Senador Heráclito Fortes (DEM-PI): Nós não precisamos sair de Brasília para procurar quadrilha, pular fogueira e nem pisar em brasas. Aqui tem tudo.''


  


Volto a recorrer aqui a texto clássico da professora Maria do Carmo Campello de Souza, já falecida, publicado há 20 anos (''A Nova República brasileira: sob a espada de Dâmocles'', in Democratizando o Brasil, organizado por Alfred Stepan, Paz e Terra, 1988). O texto está mais atual do que nunca e vale a longa citação:


  


''A intervenção da imprensa, rádio e televisão no processo político brasileiro requer um estudo lingüístico sistemático sobre o `discurso adversário´ em relação à democracia expresso pelos meios de comunicação. (…) os meios de comunicação tem tido uma participação extremamente acentuada na extensão do processo de system blame (culpar o sistema ou fazer uma avaliação negativa do sistema democrático ou da democracia). Deve-se assinalar o papel exercido pelos meios de comunicação na formação da imagem pública do regime, sobretudo no que se refere à acentuação de um aspecto sempre presente na cultura política do país – a desconfiança arraigada em relação à política e aos políticos – que pode reforçar a descrença sobre a própria estrutura de representação partidária-parlamentar (pp. 586-7). (…)


  


O teor exclusivamente denunciatório de grande parte das informações acaba por estabelecer junto à sociedade (…) uma ligação direta e extremamente nefasta entre a desmoralização da atual conjuntura e a substância mesma dos regimes democráticos. (…) A despeito da evidente responsabilidade que cabe à imensa maioria da classe política pelo desenrolar sombrio do processo político brasileiro, os meios de comunicação a apresentam de modo homogeneizado e, em comparação com os dardos de sua crítica, poupam outros setores (…).
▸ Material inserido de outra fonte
Lemma ups_grant run lab t : sem_exec run lab -> forall len n k,
  waits_at t k (run n) -> (k < ups lab n len)%nat -> exists j, (n <= j)%nat /\ granted t (run j).
Proof.
  intros Hex. induction len as [|len IH]; intros n k Hw Hk; cbn in Hk; [lia|].
  pose proof (Hex n) as Hstep. destruct (label_up_dec (lab n)) as [El|El].
  - rewrite El in Hk, Hstep. inversion Hstep as [| |sem E1 E2|]; subst.
    destruct (up_hands_over t k (run n) Hw) as [Hg|(k' & ? & Hw')].
    + exists (S n). split; [lia|congruence].
    + destruct (IH (S n) k') as (j & ? & ?); [congruence|lia|]. exists j. split; [lia|done].
  - destruct (step_keeps t k _ _ _ Hstep Hw El) as (k' & ? & Hw').
    destruct (IH (S n) k' Hw') as (j & ? & ?); [by destruct (lab n); cbn in Hk; lia || done|].
    exists j. split; [lia|done].
Qed.

Lemma granted_returns run lab t : sem_exec run lab -> forall d n r,
  granted t (run n) -> lab (n + d)%nat = LWake t r ->
  exists j, (n <= j)%nat /\ lab j = LWake t (Some 0).
Proof.
  intros Hex. induction d as [|d IH]; intros n r Hg Hl; pose proof (Hex n) as Hstep.
  - rewrite Nat.add_0_r in Hl. exists n. split; [lia|]. rewrite Hl in Hstep.
    rewrite (granted_wake t _ _ _ Hstep Hg) in Hl. done.
  - destruct (granted_keeps t _ _ _ Hstep Hg) as [?|Hg']; [by exists n|].
    destruct (IH (S n) r Hg') as (j & ? & ?); [by rewrite Nat.add_succ_comm|].
    exists j. split; [lia|done].
Qed.

(** C25. A task that sleeps in [down] gets the semaphore: with [k] tasks before
    it, after [k + 1] releases, whatever other tasks do meanwhile, if the
    scheduler runs every task the semaphore was handed to. *)
Theorem down_eventually_returns run lab t k n len :
  sem_exec run lab -> waits_at t k (run n) -> (k < ups lab n len)%nat ->
  (forall m u, granted u (run m) -> exists m' r, (m <= m')%nat /\ lab m' = LWake u r) ->
  exists j, (n <= j)%nat /\ lab j = LWake t (Some 0).
Proof.
  intros Hex Hw Hk Hfair. destruct (ups_grant run lab t Hex len n k Hw Hk) as (j & ? & Hg).
  destruct (Hfair j t Hg) as (m & r & ? & Hl).
  destruct (granted_returns run lab t Hex (m - j) j r Hg) as (j' & ? & ?).
  { by replace (j + (m - j))%nat with m by lia. }
  exists j'. split; [lia|done].
Qed.

(** ** Accounting *)

(** How many tasks have been handed the semaphore and not run yet. *)
Definition handed (m : gmap task waiter) : Z :=
  Z.of_nat (size (filter (fun kw => wt_up (snd kw) = true) m)).

Lemma handed_not_up m t w : wt_up w = false -> (forall w', m !! t = Some w' -> wt_up w' = false) ->
  handed (<[t := w]> m) = handed m /\ handed (delete t m) = handed m.
Proof.
  intros Hw Hm. unfold handed.
  assert (Hd : filter (fun kw => wt_up (snd kw) = true) (delete t m)
    = filter (fun kw => wt_up (snd kw) = true) m).
  { rewrite map_filter_delete. apply delete_id, map_lookup_filter_None_2. right.
    intros w' Ew. cbn. by rewrite (Hm w' Ew). }
  split; [|by rewrite Hd]. rewrite map_filter_insert_False by (cbn; congruence). by rewrite Hd.
Qed.

Lemma handed_up m t w : m !! t = Some w -> wt_up w = true -> handed (delete t m) = handed m - 1.
Proof.
  intros Hm Hw. unfold handed. rewrite map_filter_delete.
  assert (Hl : filter (fun kw => wt_up (snd kw) = true) m !! t = Some w)
    by (by apply map_lookup_filter_Some_2).
  rewrite map_size_delete, Hl. pose proof (map_size_non_empty_iff (filter (fun kw => wt_up (snd kw) = true) m)) as Hs.
  assert (size (filter (fun kw => wt_up (snd kw) = true) m) <> 0%nat).
  { apply Hs. intros E. by rewrite E in Hl. }
  lia.
Qed.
Tem-se muitas vezes a impressão de que corrupção, cinismo e desmandos são monopólio dos políticos, dos partidos ou do Congresso (…).'' (pp.588-9, passim).


  


Já não seria hora de a grande mídia rever seus critérios de cobertura política opinativa, sobretudo em relação ao Congresso Nacional, e tentar evitar que tenhamos ''uma ligação direta e extremamente nefasta entre a desmoralização da atual conjuntura e a substância mesma dos regimes democráticos''?